| Task item |
The lines from the one containing "assert (Forall is_digit" through the final line of the data below must be written out exactly, both included, and nothing more.
+---+
(** Internal keys and their parts.  A key built from a sequence number and a kind
    has them; the setters change one and keep the other; encoding it into a buffer
    of its size and decoding gives it back; and the pretty form of a key whose
    formatted user key has no separators is parsed as the key, whatever the sequence
    number, for all kinds that have a name. *)
Theorem internal_key_roundtrip (uk : bytes) (s kind s' kind' : Z) (formatKey : bytes -> bytes) :
  trailer_parts s kind -> trailer_parts s' kind' ->
  let k := MakeInternalKey uk s kind in
  (SeqNum k = s /\ Kind k = kind) /\
  (SetSeqNum k s' = MakeInternalKey uk s' kind /\ SetKind k kind' = MakeInternalKey uk s kind') /\
  (exists e, Encode k (replicate (Size k) Byte.x00) = Ret e /\ DecodeInternalKey e = k) /\
  (formatKey uk <> [] -> Forall (fun c => pretty_sep c = false) (formatKey uk) ->
    kind ∈ (snd <$> kindsMap) ->
    ParsePrettyInternalKey (Pretty formatKey k) = Ret (MakeInternalKey (formatKey uk) s kind)).
Proof.
  intros [Hs Hk] [Hs' Hk'] k.
  assert (SeqNum k = s) as Es by (by apply SeqNum_Make).
  assert (Kind k = kind) as Ek by (by apply Kind_Make).
  split; [done|]. split; [|split].
  - split; unfold SetSeqNum, SetKind, k, MakeInternalKey; simpl; f_equal.
    + rewrite land_255. fold (Kind k) in Ek. rewrite Kind_eq in Ek. simpl in Ek. by rewrite Ek.
    + rewrite !trailer_eq by done. rewrite (Z.lor_comm _ kind').
      change 255 with (Z.ones 8). rewrite Z.ldiff_ones_r by lia.
      rewrite Z.shiftr_div_pow2 by lia. change (2 ^ 8) with 256.
      rewrite Z.div_add_l, Z.div_small by lia. rewrite lor_shiftl_add by lia. lia.
  - exists (uk ++ PutUint64 (Trailer k)). pose proof (Encode_ok k []) as HE.
    rewrite !app_nil_r in HE. split; [done|].
    unfold DecodeInternalKey, InternalTrailerLen. rewrite length_app, length_PutUint64.
    rewrite (proj2 (Nat.leb_le _ _)) by lia. rewrite Nat.add_sub.
    rewrite take_app_length, drop_app_length, <- (app_nil_r (PutUint64 (Trailer k))).
    rewrite Uint64_Put; [done|]. simpl. rewrite trailer_eq by done. lia.
  - intros Hne Hf Hin. destruct (kind_names kind Hin) as (_ & Hlk & Hsep & Hkne).
    unfold ParsePrettyInternalKey, FieldsFunc, Pretty. rewrite Es, Ek. cbn [UserKey k MakeInternalKey].
    set (num := if s =? InternalKeySeqNumMax then bytes_of_string "inf" else FormatUint s).
    assert (num <> [] /\ Forall (fun c => pretty_sep c = false) num) as [Hn1 Hn2].
    { unfold num. destruct (s =? InternalKeySeqNumMax).
      - split; [done|]. repeat (apply Forall_cons; split; [reflexivity|]). apply Forall_nil_2.
      - split; [|apply digits_no_sep, FormatUint_digits; lia].
        destruct (format_aux_cons 19 s []) as (c & t & E). unfold FormatUint. by rewrite E. }
    rewrite (fields_cons _ (formatKey uk) Byte.x23 (num ++ Byte.x2c :: kind_String kind)) by done.
    rewrite (fields_cons _ num Byte.x2c (kind_String kind)) by done.
    rewrite fields_last by done. rewrite Hlk. f_equal. f_equal.
    unfold num. destruct (Z.eqb_spec s InternalKeySeqNumMax) as [->|]; [reflexivity|].
    assert (Forall is_digit (FormatUint s)) as Hd by (apply FormatUint_digits; lia).
    rewrite !bool_decide_eq_false_2; [by rewrite ParseUint_FormatUint by lia| |];
      intros E; rewrite E in Hd; apply Forall_cons in Hd as [Hd _]; done.
Qed.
+---+
| Task result |
    assert (Forall is_digit (FormatUint s)) as Hd by (apply FormatUint_digits; lia).
    rewrite !bool_decide_eq_false_2; [by rewrite ParseUint_FormatUint by lia| |];
      intros E; rewrite E in Hd; apply Forall_cons in Hd as [Hd _]; done.
Qed.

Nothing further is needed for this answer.